Desta forma, o pastor é obsequiado a sarar todas as doenças de suas ovelhas e, se alguma se perder, o primeiro responsável é, sem dúvida, o pastor. Porque é ele quem deve conduzir cada ovelha ao Amor.

Esta é uma das funções do pastor: encaminhar seu rebanho ao encontro do seu Senhor. O pastor não pode ferir as ovelhas, ao contrário, como já disse, tem que cura-las de suas feridas com o amor espiritual e não utilizar a doença da ovelha para alimentar em si o amor terreno.

10.

Agora posso responder a dúvida. Sempre será pecado para o padre, pois ele tem a consciência de que cada pessoa ama na sua capacidade de amar. E pode não ser pecado para a garota, uma vez que o padre não conte a ela ou mesmo que ela não saiba do estado de vida do padre. E pecado tanto para um como para o outro se a garota sabe do estado de vida do servo de Deus e mesmo assim deixa estampar seus sentimentos por ele.

11.

No desfecho dessa reflexão, é plausível fixar que, com os fatos e as experiências da mesma existência não se fala para as várias vivências. Cada existente tem na sua vida um ponto, o qual o fez pensar diferente ou mesmo reflete sobre seu existir, seu relacionar com as pessoas. Porque cada ser humano que está no mundo não fica sem se relacionar com outro ser. 

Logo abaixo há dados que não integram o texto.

(* ===== verification/Callbacks.v ===== *)
(** * The two callbacks (lines 293-306)

    [framebuffer_size_callback] is registered with GLFW at line 89 and
    runs inside [glfwPollEvents] (lines 211 and 278) when the window is
    resized: it sets the viewport to the new framebuffer size.
    [processInput] would close the window when Escape is pressed, but
    nothing calls it.

    [processInput] is a function of what [glfwGetKey] reports and of the
    window's close flag.  [framebuffer_size_callback] acts on the OpenGL
    context of [GL.GLState].  The lemma: a resize delivered between two
    frames changes nothing the next frame does, because every frame sets
    the viewport itself from [glfwGetFramebufferSize] (lines 245-246).
    The draw log does not record the viewport, so the lemma does not see
    where in the frame the viewport is set. *)

From stdpp Require Import base gmap strings list.
From S2P Require Import Prelude Scalar Glm GL Mesh VertexArrays Textures Sierpinski Draws RenderLoop.

Local Open Scope Z_scope.

Section Callbacks.
Context {R : Type}.
Implicit Types (st : GLState R).

(** Lines 293-297: [glfwSetWindowShouldClose(window, true)] when
    [glfwGetKey(window, GLFW_KEY_ESCAPE) == GLFW_PRESS]; the result is the
    window's close flag. *)
Definition processInput (escape_pressed should_close : bool) : bool :=
  if escape_pressed then true else should_close.

(** Lines 302-306. *)
Definition framebuffer_size_callback (width height : Z) st : GLState R :=
  glViewport 0 0 width height st.

(** Setting the viewport commutes with the calls that do not read it. *)
Lemma set_uniform_set_viewport (l : Z) (v : UValue R) vp st :
  set_uniform l v (set_viewport vp st) = set_viewport vp (set_uniform l v st).
Proof. unfold set_uniform, valid_location, program_uniforms. cbn. by repeat case_match. Qed.

Lemma glGetUniformLocation_set_viewport p (name : string) vp st :
  glGetUniformLocation p name (set_viewport vp st) =
    ((glGetUniformLocation p name st).1, set_viewport vp (glGetUniformLocation p name st).2).
Proof. unfold glGetUniformLocation. cbn. by case_match. Qed.

Lemma set_viewport_twice vp vp' st : set_viewport vp' (set_viewport vp st) = set_viewport vp' st.
Proof. reflexivity. Qed.
End Callbacks.

Section Resize.
Context {R : Type} `{GlmField R} {HT : GlmTrig R}.

(** A resize is overridden by the next frame.  Whatever size
    [framebuffer_size_callback] receives, running it before a frame
    leaves that frame's result, its statics, its draws and the context it
    ends in, exactly as without it: the frame reads no viewport before
    setting it at line 246. *)
Theorem resize_overridden_by_frame sh (VAO texture1 : Z) (inp : FrameInput R) (ui : UIState R)
    (st : GLState R) (width height : N) :
  render_frame sh VAO texture1 inp ui (framebuffer_size_callback (Z.of_N width) (Z.of_N height) st) =
  render_frame sh VAO texture1 inp ui st.
Proof.
  unfold framebuffer_size_callback. rewrite glViewport_N. unfold render_frame.
  rewrite glGetUniformLocation_set_viewport.
  destruct (glGetUniformLocation (ID sh) "fractalColor" st) as [colorLoc st1]. cbn [fst snd].
  unfold glUniform4f. rewrite set_uniform_set_viewport.
  destruct (in_framebuffer inp) as [fw fh]. by rewrite !glViewport_N, set_viewport_twice.
Qed.
End Resize.
(** C6, where the code departs from it. A worker of kind [k] finds the
    items [before], [x], [after] in its queue; the body of the
    processing coroutine raises an exception (other than the cancellation
    of the task) on [x] and returns on every other item, and the wrapper
    of the message cache raises on none of them. The processing
    coroutine catches the exception itself, so it does not reach the
    worker: the worker goes on to the next item and works off the whole
    queue, but [errors] stays as it was, and the item on which the body
    raised is counted as processed like the others, in
    [messages_processed] by the message worker and in [files_processed]
    by the file worker. *)
Theorem handler_failure_counts_as_processed (body : kind → Payload → handler_result)
    (cached : Payload → cache_outcome)
    (k : kind) (self : AsyncBotHandler.t Payload)
    (before after : list Payload) (x : Payload) (e : exn) (turns : nat) :
  items (queue_of k self) = before ++ x :: after →
  (Z.of_nat (length (before ++ x :: after)) ≤ unfinished_tasks (queue_of k self))%Z →
  body k x = Raised e →
  e ≠ CancelledError →
  Forall (λ y, body k y = Returned) (before ++ after) →
  Forall (λ y, cached y ≠ Expired) (before ++ x :: after) →
  length (before ++ x :: after) < turns →
  ∃ self',
    worker (processing body cached) k turns self = Idle self'
    ∧ items (queue_of k self') = []
    ∧ handled self' = handled self ++ (pair k <$> before ++ x :: after)
    ∧ errors (stats self') = errors (stats self)
    ∧ messages_processed (stats self')
      = (messages_processed (stats self)
         + match k with
           | Message => Z.of_nat (length (before ++ x :: after))
           | _ => 0
           end)%Z
    ∧ files_processed (stats self')
      = (files_processed (stats self)
         + match k with
           | File => Z.of_nat (length (before ++ x :: after))
           | _ => 0
           end)%Z.
Proof.
  intros Hi Hu Hx He Hall Hcached Hturns.
  set (l := before ++ x :: after) in *.
  assert (Forall (λ y, processing body cached k y = Returned) l) as Hret.
  { rewrite Forall_forall in Hcached. apply Forall_forall. intros y Hy.
    apply processing_returned; [|by apply Hcached].
    subst l. apply elem_of_app in Hy as [Hy|Hy].
    - rewrite Forall_forall in Hall. rewrite (Hall y); [done|].
      apply elem_of_app. by left.
    - apply elem_of_cons in Hy as [->|Hy].
      + rewrite Hx. by intros [= ->].
      + rewrite Forall_forall in Hall. rewrite (Hall y); [done|].
        apply elem_of_app. by right. }
  destruct (Nat.le_exists_sub (length l + 1) turns ltac:(lia)) as (m & -> & _).
  replace (m + (length l + 1)) with (length l + S m) by lia.
  destruct (worker_returned_items (processing body cached) k l self [] (S m))
    as (s1 & -> & P1); [by rewrite app_nil_r|done|done|].
  destruct P1 as [Hit Hun Hoth Hhandled Hlog Herrors Hmessages Hfiles].
  assert (items (queue_of k s1) = []) as Hi1.
  { rewrite Hi in Hit. rewrite <- (app_nil_r l) in Hit at 1.
    by apply app_inv_head in Hit. }
  exists s1. cbn [worker]. rewrite (worker_turn_empty (processing body cached) k s1 Hi1).
  repeat split; try done; lia.
Qed.
(** * DatabaseReplicator: a shallow embedding and its verified properties *)

(** The replicator copies a source property graph (schema, nodes,
    relationships) into a target database through a query executor.  The
    executor and both database engines are external; they are modelled here by
    the answers they give and by the effect a statement has on the target
    store.  Either engine may fail on any statement: a world carries, for each
    of them, the error (if any) of its n-th statement.  Strings are byte
    strings (the code-unit order of JavaScript coincides with the byte order
    on them), counts and batch sizes are natural numbers, node identifiers are
    integers, which the replicator holds as JavaScript numbers.  The observer
    of a run is handed the replicator's own progress object and may write to
    it. *)

From Stdlib Require Import ZArith Lia Ascii.
From stdpp Require Import base option list sorting strings gmap.

Local Open Scope string_scope.
Local Open Scope list_scope.

(** ** JavaScript string and array primitives used by the replicator *)

(** [Array.prototype.join(sep)]. *)
Fixpoint join (sep : string) (l : list string) : string :=
  match l with
  | [] => ""
  | [x] => x
  | x :: xs => x +:+ sep +:+ join sep xs
  end.

(** [String.prototype.split(c)] for a one-character separator. *)
Fixpoint split (c : ascii) (s : string) : list string :=
  match s with
  | EmptyString => [""]
  | String a s' =>
      if Ascii.eqb a c then "" :: split c s'
      else match split c s' with
           | [] => [String a ""]
           | p :: ps => String a p :: ps
           end
  end.

(** [Array.prototype.sort()] on an array of strings: ascending code-unit
    order. *)
Definition sort (l : list string) : list string := merge_sort String.le l.

(** Truthiness of a JavaScript string. *)
Definition truthy (s : string) : bool :=
  match s with EmptyString => false | _ => true end.

(** [arr[0]] interpolated in a template literal; an empty array gives
    [undefined]. *)
Definition first (l : list string) : string :=
  match l with [] => "undefined" | x :: _ => x end.

(** ** Data model *)

#[warnings="-register-all"] Inductive PropValue : Type :=
| PNum (z : Z)
| PStr (s : string)
| PBool (b : bool)
| PList (l : list PropValue).

Abbreviation Props := (gmap string PropValue).
Lemma scan_digits_groups (raw ds rest : list ascii) :
  digit_groups raw ds -> scan_stops rest ->
  forall acc nd pu,
    scan_digits (raw ++ rest) acc nd pu =
    Some (fold_left digit_step ds acc, nd + Z.of_nat (length ds), rest).
Proof.
  intros Hg Hstop. induction Hg as [c Hc|c raw ds Hc Hg IH|c raw ds Hc Hg IH];
    intros acc nd pu; cbn [app scan_digits]; rewrite Hc.
  - destruct rest as [|c' r]; cbn [scan_digits].
    + cbn [fold_left length]. apply some_scan_eq; [reflexivity|lia].
    + destruct Hstop as [Hd Hu]. rewrite Hd, Hu.
      cbn [fold_left length]. apply some_scan_eq; [reflexivity|lia].
  - rewrite IH. cbn [fold_left length]. apply some_scan_eq; [reflexivity|lia].
  - cbn [scan_digits]. rewrite is_digit_underscore. unfold is_underscore at 1.
    cbn [Ascii.eqb Bool.eqb]. rewrite IH. cbn [fold_left length]. apply some_scan_eq; [reflexivity|lia].
Qed.

Lemma scan_digits_inv (l : list ascii) :
  forall acc nd pu v k rest,
    scan_digits l acc nd pu = Some (v, k, rest) ->
    exists raw ds,
      l = raw ++ rest /\ v = fold_left digit_step ds acc /\
      k = nd + Z.of_nat (length ds) /\ scan_stops rest /\
      ((raw = [] /\ ds = [] /\ pu = false) \/ digit_groups raw ds \/
       (pu = false /\ exists raw', raw = "_"%char :: raw' /\ digit_groups raw' ds)).
Proof.
  induction l as [|c l IH]; intros acc nd pu v k rest H; cbn [scan_digits] in H.
  - destruct pu; [discriminate H|]. injection H as <- <- <-.
    exists [], []. cbn. repeat split; [lia|]. left. auto.
  - destruct (is_digit c) eqn:Hd; [|destruct (is_underscore c) eqn:Hu].
    + apply IH in H. destruct H as [raw [ds [Hl [Hv [Hk [Hst Hsh]]]]]].
      exists (c :: raw), (c :: ds). rewrite Hl.
      split; [reflexivity|]. split; [exact Hv|]. split; [cbn [length]; lia|].
      split; [exact Hst|]. right. left.
      destruct Hsh as [[-> [-> _]] | [Hg | [_ [raw' [-> Hg]]]]].
      * apply dg_one, Hd.
      * apply dg_cons; assumption.
      * apply dg_us; assumption.
    + destruct pu; [discriminate H|]. apply IH in H.
      destruct H as [raw [ds [Hl [Hv [Hk [Hst Hsh]]]]]].
      destruct Hsh as [[_ [_ Habs]] | [Hg | [Habs _]]]; try discriminate Habs.
      unfold is_underscore in Hu. apply Ascii.eqb_eq in Hu. subst c.
      exists ("_"%char :: raw), ds. rewrite Hl.
      split; [reflexivity|]. split; [exact Hv|]. split; [exact Hk|].
      split; [exact Hst|]. right. right. split; [reflexivity|]. exists raw. auto.
    + destruct pu; [discriminate H|]. injection H as <- <- <-.
      exists [], []. cbn [app fold_left length].
      split; [reflexivity|]. split; [reflexivity|]. split; [lia|].
      split; [split; assumption|]. left. auto.
Qed.

End PyIntFacts.

(** ** Witnesses: the theorems applied at concrete requests *)

Section Witnesses.

Local Open Scope string_scope.

Lemma get_msg_is_square_witness :
  PyInt.int_arg default_max_str_digits (Some "-3") = Normal (-3) /\
  run (get default_max_str_digits (Some "-3")) [100; 5] =
    Some (Normal (Some (json_response (success_payload 9 250))), mk_state [] (draws_trace 100 5)) /\
  9 = -3 * -3.
Proof.
  split; [reflexivity|]. split; [reflexivity|].
  apply (get_msg_is_square default_max_str_digits (Some "-3") (-3) [100; 5]
           (json_response (success_payload 9 250)) (mk_state [] (draws_trace 100 5)) 9 250);
    reflexivity.
Defined.
(** * Attaching block ids and nearest network nodes to parcels

    A shallow embedding of the notebook
    [03-parcels-attach-blocks-network-nodes.ipynb].  The notebook is a
    sequence of cells over three tables (parcels, the parcel-to-block
    lookup and the network nodes).  Each cell is a function of the tables
    it reads, returning the tables it writes, inside an error monad that
    stands for a Python exception stopping the run.

    The notebook calls numpy, scipy, scikit-learn and pandas.  Their code
    is not part of the repository; the operations the notebook uses are
    modelled in the modules [np], [scipy], [sklearn] and [pd] below from
    the behaviour the libraries document for exactly the arguments the
    notebook passes. *)

From Stdlib Require Import String Reals Lra ZArith Bool List Permutation.
From Stdlib Require Import DecimalString DecimalPos DecimalZ.
Import ListNotations.

Set Implicit Arguments.

(** ** Exceptions *)

Inductive value_error : Type :=
| EmptyArray       (* an array with zero samples where one is required *)
| NonFinite        (* NaN or an infinity among the values *)
| LengthMismatch.  (* a column assigned with the wrong number of values *)

Inductive exn : Type :=
| AssertionError
| ValueError (why : value_error)
| IndexError       (* positional indexer out of bounds *)
| KeyError.        (* a column that the frame does not have *)

Inductive result (A : Type) : Type :=
| OK (a : A)
| Raise (e : exn).
Lemma sort_kept (l out : list A) :
  Forall D l -> sort comparefn l = Normal out ->
  Sorted (keepsInFront comparefn) out.
Proof.
  revert out. induction l as [| x rest IH]; simpl; intros out Dl H.
  - injection H as <-. constructor.
  - inversion Dl as [| ? ? Dx Drest]; subst. bind_inv H.
    apply (insert_kept x a out Dx); [| now apply IH | exact H ].
    rewrite Forall_forall in *. intros z Hz. apply Drest.
    apply Permutation_in with a;
      [ apply Permutation_sym, sort_perm, Ha | exact Hz ].
Qed.

Lemma sort_kept_id (l : list A) :
  Sorted (keepsInFront comparefn) l -> sort comparefn l = Normal l.
Proof.
  induction 1 as [| x rest _ IH Hx]; simpl; [ reflexivity |].
  rewrite IH. simpl.
  destruct Hx as [| y rest' [v [Hc Hv]]]; [ reflexivity |].
  simpl. rewrite Hc. simpl. now rewrite Hv.
Qed.

End Kept.

End SortFacts.

(** ** The order of the questions *)

Arguments JS.value_eq_dec : simpl never.

Lemma strictEq_true (a b : value) : JS.strictEq a b = true <-> a = b.
Proof.
  unfold JS.strictEq. destruct (JS.value_eq_dec a b); split; intros H;
    try reflexivity; try assumption; try discriminate; contradiction.
Qed.

Lemma strictEq_false (a b : value) : JS.strictEq a b = false <-> a <> b.
Proof.
  unfold JS.strictEq. destruct (JS.value_eq_dec a b); split; intros H;
    try reflexivity; try assumption; try discriminate; contradiction.
Qed.

Section QuestionOrder.

Variable localeCompare : string -> string -> Z.

(** The collation orders strings consistently, and tells apart the
    [sections] at hand. *)
Variable sections : list value.
Hypothesis sections_separated : separates localeCompare sections.
Hypothesis localeCompare_antisym :
  forall a b, (localeCompare a b < 0 <-> 0 < localeCompare b a)%Z.
Hypothesis localeCompare_trans :
  forall a b c, (localeCompare a b < 0 -> localeCompare b c < 0 ->
                 localeCompare a c < 0)%Z.
Lemma CreateCommitments_gen p : CreateCommitments p = Ok (act2 g2_gen <$> p).
Proof.
  unfold CreateCommitments. induction p as [|c p IH]; [done|].
  cbn [mapM]. rewrite bls_ScalarMulG2_base. cbn [wrap mbind res_bind].
  change (mapM _ p) with (mapM (M := res)
    (fun coeff => wrap "failed to create commitment" (bls_ScalarMulG2 (Some g2_gen) (Some coeff))) p).
  by rewrite IH.
Qed.

(** The multi-exponentiation of a committed polynomial with the powers of [x]. *)
Lemma multiexp_powers p x cur :
  foldr g2_add g2_infinity (zip_with act2 (act2 g2_gen <$> p) (powers_from cur x (length p)))
  = act2 g2_gen (cur * peval p x).
Proof.
  revert cur. induction p as [|c p IH]; intros cur; simpl.
  - rewrite <- (act2_zero g2_gen) by apply g2_ok_gen. f_equal. ring.
  - rewrite IH, act2_mul by apply g2_ok_gen. rewrite <- act2_add by apply g2_ok_gen.
    f_equal. ring.
Qed.

Lemma length_powers_from cur x n : length (powers_from cur x n) = n.
Proof. revert cur. induction n; intros cur; simpl; auto. Qed.

Lemma mapM_some {A} (l : list A) msg : mapM (M := res) (from_opt msg) (Some <$> l) = Ok l.
Proof.
  induction l as [|x l IH]; [done|]. rewrite fmap_cons. cbn [mapM from_opt mbind res_bind].
  by rewrite IH.
Qed.

(** [VerifyShare] compares the share with the value of the committed polynomial. *)
Lemma bls_VerifyShare_spec a s p : p <> [] ->
  bls_VerifyShare a (Some s) (Some <$> (act2 g2_gen <$> p))
  = Ok (bool_decide (s = peval p (AddressToFr a))).
Proof.
  intros Hp. unfold bls_VerifyShare.
  rewrite !length_fmap. destruct (Nat.eqb_spec (length p) 0) as [Hz|_].
  { by apply nil_length_inv in Hz. }
  rewrite bls_ScalarMulG2_base. cbn [wrap mbind res_bind].
  rewrite mapM_some. cbn [mbind res_bind].
  rewrite g2_multiexp_spec; [|by rewrite length_powers_from, length_fmap|].
  - rewrite multiexp_powers. simpl. f_equal. apply eq_true_iff_eq.
    rewrite g2_equal_spec, bool_decide_eq_true.
    replace (fr_one * peval p (AddressToFr a)) with (peval p (AddressToFr a)) by ring.
    split; [apply act2_gen_inj|congruence].
  - apply Forall_fmap, Forall_true. simpl. auto.
Qed.

(** [opens_list cs p] says that the commitments [cs] decode to those of [p]. *)
Definition opens_list (cs : list G2Point) (p : list Fr) : Prop := Forall2 opens cs p.

Lemma opens_list_fun cs p q : opens_list cs p -> opens_list cs q -> p = q.
Proof.
  intros Hp. revert q. induction Hp as [|c a cs p Hc Hcs IH]; intros q Hq; inversion Hq; subst; [done|].
  f_equal; [by eapply opens_fun|by apply IH].
Qed.

Lemma opens_list_com p : opens_list (com <$> p) p.
Proof. apply Forall2_fmap_l. apply Forall_Forall2_diag, Forall_true. intros a. by apply opens_com. Qed.

(** The constant coefficient a commitment vector announces; the empty vector
    contributes nothing to the sums of the program. *)
Definition head_coeff (p : list Fr) : Fr := match p with [] => 0 | c :: _ => c end.

Lemma head_coeff_peval p : head_coeff p = peval p 0.
Proof. destruct p; simpl; [done|ring]. Qed.

Lemma ComputeMasterPublicKey_step all polys acc : Forall2 opens_list all polys ->
  for_each (fun commitments masterPK =>
      match commitments with
      | [] => Ok masterPK
      | c0 :: _ => wrap "failed to add commitment at index %d" (AddG2 masterPK c0)
      end) all (com acc) = Ok (com (acc + fsum head_coeff polys)).
Proof.
  intros Hall. revert acc. induction Hall as [|cs p all polys Hcs Hall IH]; intros acc; simpl.
  - do 2 f_equal. ring.
  - destruct Hcs as [|c a cs p Hc Hcs]; simpl.
    + rewrite IH. do 2 f_equal. ring.
    + rewrite (AddG2_opens _ _ acc a) by (done || by apply opens_com). simpl.
      rewrite IH. do 2 f_equal. ring.
Qed.

Lemma ComputeMasterPublicKey_sum all polys : Forall2 opens_list all polys ->
  ComputeMasterPublicKey all =
  if bool_decide (fsum head_coeff polys = 0) then Err "computed master public key is zero"
  else Ok (com (fsum head_coeff polys)).
Proof.
  intros Hall. unfold ComputeMasterPublicKey. rewrite zero_com.
  rewrite (ComputeMasterPublicKey_step _ polys) by done. cbn [mbind res_bind].
  rewrite G2_IsZero_com. cbn [mbind res_bind].
  replace (0 + fsum head_coeff polys) with (fsum head_coeff polys) by ring. done.
Qed.

(** ** Partial signatures *)

(** The recovery loop over participants whose entry is [Q] times their share. *)
Lemma recover_loop Q (sigs : gmap Address G1Point) (shares : Address -> Fr) ps l acc :
  g1_in_subgroup Q = true ->
  (forall a, a ∈ l -> sigs !! a = Some (psig Q (shares a))) ->
  for_each (recover_step sigs ps) l (psig Q acc)
  = Ok (psig Q (acc + fsum (fun i => ComputeLagrangeCoefficient i ps * shares i) l)).
Proof.
  intros HQ. revert acc. induction l as [|a l IH]; intros acc Hs; cbn [for_each].
  - unfold fsum; cbn [foldr]. do 2 f_equal. ring.
  - assert (recover_step sigs ps a (psig Q acc)
      = Ok (psig Q (acc + shares a * ComputeLagrangeCoefficient a ps))) as ->.
    { unfold recover_step. rewrite (Hs a) by apply list_elem_of_here. cbn [from_option id].
      rewrite ScalarMulG1_sig by done. cbn [mbind res_bind]. by rewrite AddG1_sig. }
    cbn [mbind res_bind]. unfold fsum; cbn [foldr].
    rewrite IH by (intros; apply Hs; by right). unfold fsum. do 2 f_equal. ring.
Qed.
Definition SetMyGeneratedShares (generated : gmap Address Fr) (s : ProtocolSession) : ProtocolSession :=
  with_generated generated s.

Definition GetMyGeneratedShareFor (s : ProtocolSession) (recipient : Address) : option Fr :=
  myGeneratedShares s !! recipient.

Definition GetSourceVersions (s : ProtocolSession) : gmap Address Z := sourceVersions s.

Definition GetCommitmentsFor (s : ProtocolSession) (dealer : Address) : option (list G2Point) :=
  match commitments s !! dealer with
  | None => None
  | Some c => Some (map (fun pt => mkG2Point (g2_compressed pt)) c)
  end.

Definition HandleReceivedShare (sender : Address) (share : Fr) (s : ProtocolSession) : res ProtocolSession :=
  match shares s !! sender with
  | Some _ => Err "duplicate share from %s"
  | None =>
      let shares' := <[sender := share]> (shares s) in
      Ok (with_shares shares' (sharesComplete s || (size shares' =? length (Operators s))%nat) s)
  end.

Definition HandleReceivedCommitment (sender : Address) (cs : list G2Point) (sourceVersion : Z)
    (s : ProtocolSession) : res ProtocolSession :=
  if (length cs =? 0)%nat then Err "empty commitments from %s" else
  match commitments s !! sender with
  | Some _ => Err "duplicate commitment from %s"
  | None =>
      let commitments' := <[sender := cs]> (commitments s) in
      Ok (with_commitments commitments' (<[sender := sourceVersion]> (sourceVersions s))
            (commitmentsComplete s || (size commitments' =? length (Operators s))%nat) s)
  end.

Definition HandleReceivedAck (dealer player : Address) (ack : Acknowledgement) (s : ProtocolSession)
    : res ProtocolSession :=
  let for_dealer := default ∅ (acks s !! dealer) in
  match for_dealer !! player with
  | Some _ => Err "duplicate ack from player %s for dealer %s"
  | None =>
      let for_dealer := <[player := ack]> for_dealer in
      let expectedAcks := (Z.of_nat (length (Operators s)) - 1)%Z in
      Ok (with_acks (<[dealer := for_dealer]> (acks s))
            (acksComplete s || (Z.of_nat (size for_dealer) =? expectedAcks)) s)
  end.

(** A map re-keyed through [Address.Hex]: the loops of [toPersistenceState]. *)
Definition hex_keys `{EthAddr} {A B} (f : A -> B) (m : gmap Address A) : gmap string B :=
  foldl (fun out '(addr, v) => <[Hex addr := f v]> out) ∅ (map_to_list m).

Definition toPersistenceState `{EthAddr} `{FrText Fr} (ps : ProtocolSession) : ProtocolSessionState :=
  mkProtocolSessionState (SessionTimestamp ps) (SessionType ps) (Phase ps) (StartTime ps)
    ((fun op => Hex (OperatorAddress op)) <$> Operators ps)
    (hex_keys SerializeFr (shares ps))
    (hex_keys id (commitments ps))
    (hex_keys (hex_keys id) (acks ps)).

(** ** Deliveries *)

Inductive delivery :=
| GotShare (sender : Address) (share : Fr)
| GotCommitment (sender : Address) (cs : list G2Point) (sourceVersion : Z)
| GotAck (dealer player : Address) (ack : Acknowledgement).

Definition try_handle (d : delivery) (s : ProtocolSession) : res ProtocolSession :=
  match d with
  | GotShare sender share => HandleReceivedShare sender share s
  | GotCommitment sender cs sv => HandleReceivedCommitment sender cs sv s
  | GotAck dealer player ack => HandleReceivedAck dealer player ack s
  end.

(** A rejected message answers its sender with an error and leaves the session. *)
Definition deliver (s : ProtocolSession) (d : delivery) : ProtocolSession :=
  match try_handle d s with Ok s' => s' | Err _ => s end.

Definition deliver_all (s : ProtocolSession) (ds : list delivery) : ProtocolSession := foldl deliver s ds.
End Session.
Arguments ProtocolSession Fr : clear implicits.
Arguments delivery Fr : clear implicits.

Section SessionFacts.
Context {Fr : Type}.
Implicit Types (s : ProtocolSession Fr) (d : delivery Fr).

(** The first delivery of a sequence that carries a valid value for a slot. *)
Definition first_of {A} (f : delivery Fr -> option A) (ds : list (delivery Fr)) : option A := head (omap f ds).

Definition share_from (a : Address) d : option Fr :=
  match d with GotShare b x => if decide (a = b) then Some x else None | _ => None end.
Definition commitment_from (a : Address) d : option (list G2Point * Z) :=
  match d with
  | GotCommitment b ((_ :: _) as cs) sv => if decide (a = b) then Some (cs, sv) else None
  | _ => None
  end.
Definition ack_for (dealer player : Address) d : option Acknowledgement :=
  match d with GotAck b p ack => if decide (dealer = b /\ player = p) then Some ack else None | _ => None end.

Nisto encontra não só as experiências de cada homem, mas também o próprio sentido do seu existir e o existir do outro tirando este de uma miséria afetiva e dando-lhe a dignidade de uma pessoa.

O outro, com a compostura de uma pessoa, passa a ser inteiramente outro que se dá na relação interpessoal pela manifestação do corpo e da sua sexualidade. Esta manifestação é que vai elevar a dignidade do ser humano como sendo um ser corporal.